* Exercise directions *
Look through the material that follows and show every line with the string "rest".

[Opening Data to use section]

(* ===== verification/Config.v ===== *)
(** * Configuration files ([multistorageclient/config.py], [schema.py])

    Finding, reading and merging the configuration files: the search path, the
    included files, and the rules by which two files are merged.  The
    configuration is a [json] dictionary.  Parameters: the environment, the
    current directory, the files, the YAML parser, the check of the JSON schema
    (a library) and the order in which Python iterates over a set. *)
From S2P Require Import Prelude PyDict PyPath Types Utils Json Url PathMapping.

(** ** Definitions *)
Definition truthy (j : json) : bool :=
  match j with
  | JNull => false
  | JBool b => b
  | JInt z => negb (z =? 0)%Z
  | JStr s => negb (bool_decide (s = ""))
  | JList l => match l with [] => false | _ => true end
  | JDict d => match d with [] => false | _ => true end
  end.
(** [value or {}] where a dictionary is expected *)
Definition or_empty (j : json) : res dict :=
  match j with
  | JDict d => Ok d
  | _ => if truthy j then Err AttributeError else Ok []
  end.

(** *** Implicit profiles *)
Definition SUPPORTED_IMPLICIT_PROFILE_PROTOCOLS : list string := ["s3"; "gs"; "ais"; "file"].
Definition PROTOCOL_TO_PROVIDER_TYPE_MAPPING : list (string * string) :=
  [("s3", "s3"); ("gs", "gcs"); ("ais", "ais"); ("file", "file")].
Definition LEGACY_POSIX_PROFILE_NAME : string := "default".
Definition RESERVED_POSIX_PROFILE_NAME : string := "__filesystem__".

Definition implicit_profile (provider_type base_path : string) : json :=
  JDict [("storage_provider", JDict [("type", JStr provider_type); ("options", JDict [("base_path", JStr base_path)])])].
Definition create_implicit_profile_config (profile_name protocol base_path : string) : res dict :=
  match dget PROTOCOL_TO_PROVIDER_TYPE_MAPPING protocol with
  | None => Err KeyError
  | Some provider_type => Ok [("profiles", JDict [(profile_name, implicit_profile provider_type base_path)])]
  end.
(** [DEFAULT_POSIX_PROFILE["profiles"][RESERVED_POSIX_PROFILE_NAME]] *)
Definition DEFAULT_POSIX_PROFILE : json := implicit_profile "file" "/".

Definition normalize_profile_name (profile : string) (config_dict : dict) : res string :=
  if bool_decide (profile = LEGACY_POSIX_PROFILE_NAME) then
    match dict_get config_dict "profiles" with
    | None => Ok RESERVED_POSIX_PROFILE_NAME
    | Some (JDict ps) => Ok (if dmem ps profile then profile else RESERVED_POSIX_PROFILE_NAME)
    | Some _ => Err TypeError
    end
  else Ok profile.

(** *** Merging *)
(** The loop of [_merge_profiles] *)
Fixpoint merge_profile_items (items result : dict) : dict * list string :=
  match items with
  | [] => (result, [])
  | (name, new_profile) :: items' =>
      match dict_get result name with
      | Some old =>
          let '(r, c) := merge_profile_items items' result in
          (r, if py_eqb old new_profile then c else name :: c)
      | None => merge_profile_items items' (result ++ [(name, new_profile)])
      end
  end.
Definition merge_profiles (base_profiles new_profiles : dict) : res dict :=
  match merge_profile_items new_profiles base_profiles with
  | (r, []) => Ok r
  | (_, _ :: _) => Err ValueError
  end.

(** [otel.get("metrics", {}).get("attributes", [])] *)
Definition metrics_attributes (otel : dict) : res (list json) :=
  match dict_get otel "metrics" with
  | None => Ok []
  | Some (JDict m) =>
      match dict_get m "attributes" with
      | None => Ok []
      | Some (JList l) => Ok l
      | Some _ => Err TypeError
      end
  | Some _ => Err AttributeError
  end.
Definition without_attributes (otel : dict) : dict :=
  match dict_get otel "metrics" with
  | Some (JDict m) => dict_set otel "metrics" (JDict (dict_del m "attributes"))
  | _ => otel
  end.
Definition merge_opentelemetry (base_otel new_otel : dict) : res dict :=
  res_bind (metrics_attributes base_otel) (fun base_attrs =>
  res_bind (metrics_attributes new_otel) (fun new_attrs =>
  let merged_attrs := base_attrs ++ new_attrs in
  match merge_dictionaries_no_overwrite (Some (without_attributes base_otel)) (Some (without_attributes new_otel)) None true with
  | (merged, []) =>
      match dict_get merged "metrics" with
      | Some (JDict m) => Ok (dict_set merged "metrics" (JDict (dict_set m "attributes" (JList merged_attrs))))
      | Some _ => Err TypeError
      | None =>
          Ok (match merged_attrs with
              | [] => merged
              | _ => merged ++ [("metrics", JDict [("attributes", JList merged_attrs)])]
              end)
      end
  | (_, _ :: _) => Err ValueError
  end)).

(** One key of [_merge_configs] that both files have; [None] for a key that is left out *)
Definition merge_field (key : string) (base_value new_value : json) : res (option json) :=
  if bool_decide (key = "profiles") then
    res_bind (or_empty base_value) (fun b => res_bind (or_empty new_value) (fun n =>
    res_bind (merge_profiles b n) (fun d => Ok (Some (JDict d)))))
  else if bool_decide (key ∈ ["path_mapping"; "experimental_features"]) then
    res_bind (or_empty base_value) (fun b => res_bind (or_empty new_value) (fun n =>
    match merge_dictionaries_no_overwrite (Some b) (Some n) None true with
    | (merged, []) => Ok (Some (JDict merged))
    | (_, _ :: _) => Err ValueError
    end))
  else if bool_decide (key = "opentelemetry") then
    res_bind (or_empty base_value) (fun b => res_bind (or_empty new_value) (fun n =>
    res_bind (merge_opentelemetry b n) (fun d => Ok (Some (JDict d)))))
  else if bool_decide (key ∈ ["cache"; "posix"]) then
    if py_eqb base_value new_value then Ok (Some base_value) else Err ValueError
  else if bool_decide (key = "include") then Ok None
  else Err ValueError.

(** The loop of [_merge_configs] *)
Fixpoint merge_keys (keys : list string) (base_config new_config result : dict) : res dict :=
  match keys with
  | [] => Ok result
  | k :: keys' =>
      match dict_get base_config k, dict_get new_config k with
      | Some b, None => merge_keys keys' base_config new_config (dict_set result k b)
      | None, Some n => merge_keys keys' base_config new_config (dict_set result k n)
      | Some b, Some n =>
          res_bind (merge_field k b n) (fun v =>
          merge_keys keys' base_config new_config (match v with Some v => dict_set result k v | None => result end))
      | None, None => merge_keys keys' base_config new_config result
      end
  end.

Section Files.
(** [set_order]: the order in which Python iterates over the set with these elements *)
Context (set_order : list string -> list string).
Definition all_keys (base_config new_config : dict) : list string :=
  set_order (base_config.*1 ++ filter (fun k => k ∉ base_config.*1) new_config.*1).
Definition merge_configs (base_config new_config : dict) : res dict :=
  merge_keys (all_keys base_config new_config) base_config new_config [].

(** *** Reading files *)
(** The files: [Some None] is a path that exists and cannot be read *)
Context (cwd : string) (env : gmap string string) (files : gmap string (option string)).
Context (yaml_load : string -> res json) (schema_valid : json -> bool).

(** [validate_config] *)
Definition replica_names (p : json) : list (option json) :=
  match p with
  | JDict d =>
      match dict_get d "replicas" with
      | Some (JList rs) => map (fun r => match r with JDict rd => dict_get rd "replica_profile" | _ => None end) rs
      | _ => []
      end
  | _ => []
  end.
Definition duplicate_replicas (config : dict) : bool :=
  match dict_get config "profiles" with
  | Some (JDict ps) => existsb (fun kv => negb (bool_decide (NoDup (replica_names kv.2)))) ps
  | _ => false
  end.
Definition validate_config (config : json) : res dict :=
  if negb (schema_valid config) then Err RuntimeError
  else
    match config with
    | JDict d => if duplicate_replicas d then Err ValueError else Ok d
    | _ => Err AttributeError
    end.

Definition resolve_include_path (include_path parent_config_path : string) : string :=
  if isabs include_path then abspath cwd include_path
  else abspath cwd (path_join (dirname parent_config_path) include_path).

(** Opening and parsing a file; what fails is caught by the callers *)
Definition load_config_file (path : string) : res json :=
  match files !! path with
  | Some (Some text) =>
      if endswith path ".json" then match loads text with Some j => Ok j | None => Err ValueError end
      else yaml_load text
  | _ => Err OSError
  end.

Fixpoint merge_includes (main_config_path : string) (include_paths : list json) (merged : dict) : res dict :=
  match include_paths with
  | [] => Ok merged
  | JStr include_path :: rest =>
      let resolved_path := resolve_include_path include_path main_config_path in
      match files !! resolved_path with
      | None => Err ValueError
      | Some _ =>
          match load_config_file resolved_path with
          | Err _ => Err ValueError
          | Ok included =>
              res_bind (validate_config included) (fun d =>
              if dmem d "include" then Err ValueError
              else res_bind (merge_configs merged d) (fun m => merge_includes main_config_path rest m))
          end
      end
  | _ :: _ => Err TypeError
  end.
Definition load_and_merge_includes (main_config_path : string) (main_config : dict) : res dict :=
  match dict_get main_config "include" with
  | Some (JList l) => merge_includes main_config_path l (dict_del main_config "include")
  | Some j => if truthy j then Err TypeError else Ok (dict_del main_config "include")
  | None => Ok main_config
  end.

Definition join3 (a b c : string) : string := path_join (path_join a b) c.
Definition find_config_file_paths : list string :=
  (match env !! "XDG_CONFIG_HOME" with
   | Some h => if bool_decide (h = "") then [] else [join3 h "msc" "config.yaml"; join3 h "msc" "config.json"]
   | None => []
   end) ++
  (match env !! "HOME" with
   | Some h =>
       if bool_decide (h = "") then []
       else [path_join h ".msc_config.yaml"; path_join h ".msc_config.json";
             path_join (join3 h ".config" "msc") "config.yaml"; path_join (join3 h ".config" "msc") "config.json"]
   | None => []
   end) ++
  concat (map (fun d => let d := strip_spaces d in
                        if bool_decide (d = "") then [] else [join3 d "msc" "config.yaml"; join3 d "msc" "config.json"])
              (split ":" (match env !! "XDG_CONFIG_DIRS" with
                          | Some d => if bool_decide (d = "") then "/etc/xdg" else d
                          | None => "/etc/xdg"
                          end))) ++
  ["/etc/msc_config.yaml"; "/etc/msc_config.json"].

(** The loop over the search path: the first file that exists is used *)
Fixpoint first_config_file (paths : list string) : res (json * option string) :=
  match paths with
  | [] => Ok (JDict [], None)
  | p :: paths' =>
      match files !! p with
      | None => first_config_file paths'
      | Some _ => match load_config_file p with Ok j => Ok (j, Some p) | Err _ => Err ValueError end
      end
  end.
Definition search_paths (config_file_paths : list string) : list string :=
  map (abspath cwd)
    (match config_file_paths with
     | [] => (match env !! "MSC_CONFIG" with Some p => [p] | None => [] end) ++ find_config_file_paths
     | _ => config_file_paths
     end).
Definition read_msc_config (config_file_paths : list string) : res (json * option string) :=
  res_bind (first_config_file (search_paths config_file_paths)) (fun '(config, path) =>
  if truthy config then
    res_bind (validate_config config) (fun d =>
    match path with
    | Some p => if dmem d "include" then res_bind (load_and_merge_includes p d) (fun m => Ok (JDict m, path)) else Ok (config, path)
    | None => Ok (config, path)
    end)
  else Ok (config, path)).
End Files.

(** ** Merging keeps every definition *)
(** [d[k][s]] *)
Definition entry_in (d : dict) (k s : string) : option json :=
  match dict_get d k with Some (JDict x) => dict_get x s | _ => None end.
Definition is_dict (j : json) : bool := match j with JDict _ => true | _ => false end.
(** The entries that are merged one by one *)
Definition merged_entry (k : string) (v : json) : Prop :=
  k = "profiles" \/ (k ∈ ["path_mapping"; "experimental_features"] /\ is_dict v = false).
Definition same (a b : json) : Prop := a = b \/ py_eqb a b = true.
(** The attribute providers of a configuration *)
Definition attributes_of (d : dict) : list json :=
  match dict_get d "opentelemetry" with
  | Some (JDict o) => match metrics_attributes o with Ok l => l | Err _ => [] end
  | _ => []
  end.

Record keeps (R : json -> json -> Prop) (d m : dict) : Prop := {
  keeps_entry : forall k s v, entry_in d k s = Some v -> merged_entry k v -> exists v', entry_in m k s = Some v' /\ R v' v;
  keeps_global : forall k v, k ∈ ["cache"; "posix"] -> dict_get d k = Some v -> exists v', dict_get m k = Some v' /\ R v' v;
}.

Lemma same_dict a b : same a b -> is_dict a = is_dict b.
Proof. intros [->|H]; [done|]. by destruct a, b. Qed.
Lemma keeps_trans d b m : keeps same d b -> keeps eq b m -> keeps same d m.
Proof.
  intros [H1 H2] [H3 H4]. split.
  - intros k s v Hv Hk. destruct (H1 k s v Hv Hk) as (v' & Hv' & Hs).
    destruct (H3 k s v' Hv') as (v2 & Hv2 & ->); [|by exists v'].
    destruct Hk as [->|[? ?]]; [by left|right]. by rewrite (same_dict _ _ Hs).
  - intros k v Hk Hv. destruct (H2 k v Hk Hv) as (v' & Hv' & Hs). destruct (H4 k v' Hk Hv') as (v2 & ? & ->). by exists v'.
Qed.

Lemma dict_get_dict_set d k v k' : dict_get (dict_set d k v) k' = if decide (k' = k) then Some v else dict_get d k'.
Proof. exact (dget_dset d k v k'). Qed.
Lemma dict_get_dict_del d k k' : dict_get (dict_del d k) k' = if decide (k' = k) then None else dict_get d k'.
Proof. exact (dget_ddel d k k'). Qed.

[Closing Data to use section]

* Response to this task *
  | JStr include_path :: rest =>
              else res_bind (merge_configs merged d) (fun m => merge_includes main_config_path rest m))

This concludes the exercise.